What to produce:
Reproduce the records below; each should match the original exactly.

Record extracts:
⟨

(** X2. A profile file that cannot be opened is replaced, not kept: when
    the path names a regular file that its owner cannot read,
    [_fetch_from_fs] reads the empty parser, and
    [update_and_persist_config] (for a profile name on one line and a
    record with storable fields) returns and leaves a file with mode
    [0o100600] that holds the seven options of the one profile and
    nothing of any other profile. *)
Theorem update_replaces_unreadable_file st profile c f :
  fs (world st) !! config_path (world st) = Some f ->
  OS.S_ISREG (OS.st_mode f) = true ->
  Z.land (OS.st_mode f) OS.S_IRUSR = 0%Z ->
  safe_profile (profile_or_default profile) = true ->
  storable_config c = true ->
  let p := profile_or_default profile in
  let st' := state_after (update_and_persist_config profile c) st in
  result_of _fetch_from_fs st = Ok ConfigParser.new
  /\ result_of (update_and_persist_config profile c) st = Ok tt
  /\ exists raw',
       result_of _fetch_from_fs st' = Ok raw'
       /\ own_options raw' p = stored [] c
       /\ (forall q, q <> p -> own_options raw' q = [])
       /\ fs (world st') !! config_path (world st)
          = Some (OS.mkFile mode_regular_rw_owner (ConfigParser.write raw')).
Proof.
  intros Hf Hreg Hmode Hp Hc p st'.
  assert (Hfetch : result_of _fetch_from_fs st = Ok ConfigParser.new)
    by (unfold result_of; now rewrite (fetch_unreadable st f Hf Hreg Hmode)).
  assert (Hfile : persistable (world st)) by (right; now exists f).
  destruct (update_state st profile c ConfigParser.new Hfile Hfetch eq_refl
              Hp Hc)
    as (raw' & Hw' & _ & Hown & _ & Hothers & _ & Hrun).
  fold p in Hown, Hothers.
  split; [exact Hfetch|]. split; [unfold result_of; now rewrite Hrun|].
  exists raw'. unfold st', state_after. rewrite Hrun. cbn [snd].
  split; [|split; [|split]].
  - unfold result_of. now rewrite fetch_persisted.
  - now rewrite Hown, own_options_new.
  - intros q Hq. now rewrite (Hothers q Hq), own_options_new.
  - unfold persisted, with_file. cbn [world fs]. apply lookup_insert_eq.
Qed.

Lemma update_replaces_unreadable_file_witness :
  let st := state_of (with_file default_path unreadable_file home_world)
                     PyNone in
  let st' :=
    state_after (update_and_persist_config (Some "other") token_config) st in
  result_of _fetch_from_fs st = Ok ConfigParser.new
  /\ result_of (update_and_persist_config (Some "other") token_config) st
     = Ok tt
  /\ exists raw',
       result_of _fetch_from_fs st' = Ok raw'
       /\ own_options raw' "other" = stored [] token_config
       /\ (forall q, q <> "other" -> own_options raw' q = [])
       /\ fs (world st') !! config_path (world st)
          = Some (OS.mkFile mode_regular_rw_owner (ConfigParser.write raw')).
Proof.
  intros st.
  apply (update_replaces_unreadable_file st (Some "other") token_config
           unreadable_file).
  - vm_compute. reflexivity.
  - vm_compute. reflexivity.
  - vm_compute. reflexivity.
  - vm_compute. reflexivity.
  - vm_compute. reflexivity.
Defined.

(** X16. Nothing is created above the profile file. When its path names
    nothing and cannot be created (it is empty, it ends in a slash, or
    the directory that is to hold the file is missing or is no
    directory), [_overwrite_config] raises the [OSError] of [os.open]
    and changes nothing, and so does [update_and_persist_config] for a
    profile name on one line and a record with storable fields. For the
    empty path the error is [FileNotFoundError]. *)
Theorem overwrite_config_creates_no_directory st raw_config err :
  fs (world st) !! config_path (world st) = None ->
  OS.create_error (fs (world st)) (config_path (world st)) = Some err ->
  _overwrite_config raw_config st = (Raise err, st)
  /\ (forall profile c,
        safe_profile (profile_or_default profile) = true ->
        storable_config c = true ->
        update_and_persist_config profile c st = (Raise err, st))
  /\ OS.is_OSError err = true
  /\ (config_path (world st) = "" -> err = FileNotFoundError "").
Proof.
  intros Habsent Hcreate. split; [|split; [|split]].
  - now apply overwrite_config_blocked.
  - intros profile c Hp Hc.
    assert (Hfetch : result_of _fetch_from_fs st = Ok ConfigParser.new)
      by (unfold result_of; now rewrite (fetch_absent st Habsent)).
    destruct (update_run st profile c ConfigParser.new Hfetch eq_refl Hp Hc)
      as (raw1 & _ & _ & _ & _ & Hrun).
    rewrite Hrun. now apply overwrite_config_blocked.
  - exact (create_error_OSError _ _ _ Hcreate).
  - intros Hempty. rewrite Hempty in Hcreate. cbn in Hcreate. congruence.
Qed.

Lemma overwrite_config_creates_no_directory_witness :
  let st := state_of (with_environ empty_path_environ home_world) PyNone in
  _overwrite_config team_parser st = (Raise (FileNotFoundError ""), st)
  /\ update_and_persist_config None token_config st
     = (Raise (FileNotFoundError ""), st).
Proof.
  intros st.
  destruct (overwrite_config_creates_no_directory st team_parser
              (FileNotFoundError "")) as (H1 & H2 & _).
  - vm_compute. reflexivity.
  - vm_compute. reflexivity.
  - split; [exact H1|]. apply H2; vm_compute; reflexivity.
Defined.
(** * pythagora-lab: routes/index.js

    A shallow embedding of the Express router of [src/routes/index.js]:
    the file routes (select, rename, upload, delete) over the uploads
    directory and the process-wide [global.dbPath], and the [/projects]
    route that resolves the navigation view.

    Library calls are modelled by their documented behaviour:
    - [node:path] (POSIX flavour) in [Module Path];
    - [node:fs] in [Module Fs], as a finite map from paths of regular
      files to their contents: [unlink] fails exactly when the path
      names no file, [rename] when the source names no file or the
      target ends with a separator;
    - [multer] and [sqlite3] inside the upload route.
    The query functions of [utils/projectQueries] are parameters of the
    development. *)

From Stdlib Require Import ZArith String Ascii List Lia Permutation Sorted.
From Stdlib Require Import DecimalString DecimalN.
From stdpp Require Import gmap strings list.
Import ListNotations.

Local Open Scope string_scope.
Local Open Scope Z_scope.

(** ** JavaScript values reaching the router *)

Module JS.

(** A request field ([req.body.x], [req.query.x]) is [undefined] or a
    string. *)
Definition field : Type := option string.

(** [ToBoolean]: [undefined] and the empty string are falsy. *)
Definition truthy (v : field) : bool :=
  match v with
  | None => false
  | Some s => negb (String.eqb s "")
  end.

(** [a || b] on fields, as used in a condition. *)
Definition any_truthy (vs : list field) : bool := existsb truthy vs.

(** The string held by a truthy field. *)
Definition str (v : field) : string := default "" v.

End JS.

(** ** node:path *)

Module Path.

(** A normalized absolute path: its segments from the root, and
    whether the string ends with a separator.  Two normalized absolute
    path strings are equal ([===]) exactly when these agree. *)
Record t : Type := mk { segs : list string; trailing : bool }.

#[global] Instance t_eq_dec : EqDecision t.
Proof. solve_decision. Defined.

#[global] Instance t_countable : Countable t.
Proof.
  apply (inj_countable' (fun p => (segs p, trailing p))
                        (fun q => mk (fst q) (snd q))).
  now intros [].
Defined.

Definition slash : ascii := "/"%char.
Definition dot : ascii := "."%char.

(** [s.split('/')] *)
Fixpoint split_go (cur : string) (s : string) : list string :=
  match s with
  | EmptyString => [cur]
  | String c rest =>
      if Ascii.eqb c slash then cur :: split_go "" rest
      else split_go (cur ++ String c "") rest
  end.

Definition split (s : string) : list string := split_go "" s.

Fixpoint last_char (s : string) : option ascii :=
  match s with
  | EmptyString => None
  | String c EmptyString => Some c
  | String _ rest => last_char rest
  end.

⟩

Completed task:
(** X2. A profile file that cannot be opened is replaced, not kept: when
    the path names a regular file that its owner cannot read,
    [_fetch_from_fs] reads the empty parser, and
    [update_and_persist_config] (for a profile name on one line and a
    record with storable fields) returns and leaves a file with mode
    [0o100600] that holds the seven options of the one profile and
    nothing of any other profile. *)
Theorem update_replaces_unreadable_file st profile c f :
  fs (world st) !! config_path (world st) = Some f ->
  OS.S_ISREG (OS.st_mode f) = true ->
  Z.land (OS.st_mode f) OS.S_IRUSR = 0%Z ->
  safe_profile (profile_or_default profile) = true ->
  storable_config c = true ->
  let p := profile_or_default profile in
  let st' := state_after (update_and_persist_config profile c) st in
  result_of _fetch_from_fs st = Ok ConfigParser.new
  /\ result_of (update_and_persist_config profile c) st = Ok tt
  /\ exists raw',
       result_of _fetch_from_fs st' = Ok raw'
       /\ own_options raw' p = stored [] c
       /\ (forall q, q <> p -> own_options raw' q = [])
       /\ fs (world st') !! config_path (world st)
          = Some (OS.mkFile mode_regular_rw_owner (ConfigParser.write raw')).
Proof.
  intros Hf Hreg Hmode Hp Hc p st'.
  assert (Hfetch : result_of _fetch_from_fs st = Ok ConfigParser.new)
    by (unfold result_of; now rewrite (fetch_unreadable st f Hf Hreg Hmode)).
  assert (Hfile : persistable (world st)) by (right; now exists f).
  destruct (update_state st profile c ConfigParser.new Hfile Hfetch eq_refl
              Hp Hc)
    as (raw' & Hw' & _ & Hown & _ & Hothers & _ & Hrun).
  fold p in Hown, Hothers.
  split; [exact Hfetch|]. split; [unfold result_of; now rewrite Hrun|].
  exists raw'. unfold st', state_after. rewrite Hrun. cbn [snd].
  split; [|split; [|split]].
  - unfold result_of. now rewrite fetch_persisted.
  - now rewrite Hown, own_options_new.
  - intros q Hq. now rewrite (Hothers q Hq), own_options_new.
  - unfold persisted, with_file. cbn [world fs]. apply lookup_insert_eq.
Qed.

Lemma update_replaces_unreadable_file_witness :
  let st := state_of (with_file default_path unreadable_file home_world)
                     PyNone in
  let st' :=
    state_after (update_and_persist_config (Some "other") token_config) st in
  result_of _fetch_from_fs st = Ok ConfigParser.new
  /\ result_of (update_and_persist_config (Some "other") token_config) st
     = Ok tt
  /\ exists raw',
       result_of _fetch_from_fs st' = Ok raw'
       /\ own_options raw' "other" = stored [] token_config
       /\ (forall q, q <> "other" -> own_options raw' q = [])
       /\ fs (world st') !! config_path (world st)
          = Some (OS.mkFile mode_regular_rw_owner (ConfigParser.write raw')).
Proof.
  intros st.
  apply (update_replaces_unreadable_file st (Some "other") token_config
           unreadable_file).
  - vm_compute. reflexivity.
  - vm_compute. reflexivity.
  - vm_compute. reflexivity.
  - vm_compute. reflexivity.
  - vm_compute. reflexivity.
Defined.

(** X16. Nothing is created above the profile file. When its path names
    nothing and cannot be created (it is empty, it ends in a slash, or
    the directory that is to hold the file is missing or is no
    directory), [_overwrite_config] raises the [OSError] of [os.open]
    and changes nothing, and so does [update_and_persist_config] for a
    profile name on one line and a record with storable fields. For the
    empty path the error is [FileNotFoundError]. *)
Theorem overwrite_config_creates_no_directory st raw_config err :
  fs (world st) !! config_path (world st) = None ->
  OS.create_error (fs (world st)) (config_path (world st)) = Some err ->
  _overwrite_config raw_config st = (Raise err, st)
  /\ (forall profile c,
        safe_profile (profile_or_default profile) = true ->
        storable_config c = true ->
        update_and_persist_config profile c st = (Raise err, st))
  /\ OS.is_OSError err = true
  /\ (config_path (world st) = "" -> err = FileNotFoundError "").
Proof.
  intros Habsent Hcreate. split; [|split; [|split]].
  - now apply overwrite_config_blocked.
  - intros profile c Hp Hc.
    assert (Hfetch : result_of _fetch_from_fs st = Ok ConfigParser.new)
      by (unfold result_of; now rewrite (fetch_absent st Habsent)).
    destruct (update_run st profile c ConfigParser.new Hfetch eq_refl Hp Hc)
      as (raw1 & _ & _ & _ & _ & Hrun).
    rewrite Hrun. now apply overwrite_config_blocked.
  - exact (create_error_OSError _ _ _ Hcreate).
  - intros Hempty. rewrite Hempty in Hcreate. cbn in Hcreate. congruence.
Qed.

Lemma overwrite_config_creates_no_directory_witness :
  let st := state_of (with_environ empty_path_environ home_world) PyNone in
  _overwrite_config team_parser st = (Raise (FileNotFoundError ""), st)
  /\ update_and_persist_config None token_config st
     = (Raise (FileNotFoundError ""), st).
Proof.
  intros st.
  destruct (overwrite_config_creates_no_directory st team_parser
              (FileNotFoundError "")) as (H1 & H2 & _).
  - vm_compute. reflexivity.
  - vm_compute. reflexivity.
  - split; [exact H1|]. apply H2; vm_compute; reflexivity.
Defined.
(** * pythagora-lab: routes/index.js

    A shallow embedding of the Express router of [src/routes/index.js]:
    the file routes (select, rename, upload, delete) over the uploads
    directory and the process-wide [global.dbPath], and the [/projects]
    route that resolves the navigation view.

    Library calls are modelled by their documented behaviour:
    - [node:path] (POSIX flavour) in [Module Path];
    - [node:fs] in [Module Fs], as a finite map from paths of regular
      files to their contents: [unlink] fails exactly when the path
      names no file, [rename] when the source names no file or the
      target ends with a separator;
    - [multer] and [sqlite3] inside the upload route.
    The query functions of [utils/projectQueries] are parameters of the
    development. *)

From Stdlib Require Import ZArith String Ascii List Lia Permutation Sorted.
From Stdlib Require Import DecimalString DecimalN.
From stdpp Require Import gmap strings list.
Import ListNotations.

Local Open Scope string_scope.
Local Open Scope Z_scope.

(** ** JavaScript values reaching the router *)

Module JS.

(** A request field ([req.body.x], [req.query.x]) is [undefined] or a
    string. *)
Definition field : Type := option string.

(** [ToBoolean]: [undefined] and the empty string are falsy. *)
Definition truthy (v : field) : bool :=
  match v with
  | None => false
  | Some s => negb (String.eqb s "")
  end.

(** [a || b] on fields, as used in a condition. *)
Definition any_truthy (vs : list field) : bool := existsb truthy vs.

(** The string held by a truthy field. *)
Definition str (v : field) : string := default "" v.

End JS.

(** ** node:path *)

Module Path.

(** A normalized absolute path: its segments from the root, and
    whether the string ends with a separator.  Two normalized absolute
    path strings are equal ([===]) exactly when these agree. *)
Record t : Type := mk { segs : list string; trailing : bool }.

#[global] Instance t_eq_dec : EqDecision t.
Proof. solve_decision. Defined.

#[global] Instance t_countable : Countable t.
Proof.
  apply (inj_countable' (fun p => (segs p, trailing p))
                        (fun q => mk (fst q) (snd q))).
  now intros [].
Defined.

Definition slash : ascii := "/"%char.
Definition dot : ascii := "."%char.

(** [s.split('/')] *)
Fixpoint split_go (cur : string) (s : string) : list string :=
  match s with
  | EmptyString => [cur]
  | String c rest =>
      if Ascii.eqb c slash then cur :: split_go "" rest
      else split_go (cur ++ String c "") rest
  end.

Definition split (s : string) : list string := split_go "" s.

Fixpoint last_char (s : string) : option ascii :=
  match s with
  | EmptyString => None
  | String c EmptyString => Some c
  | String _ rest => last_char rest
  end.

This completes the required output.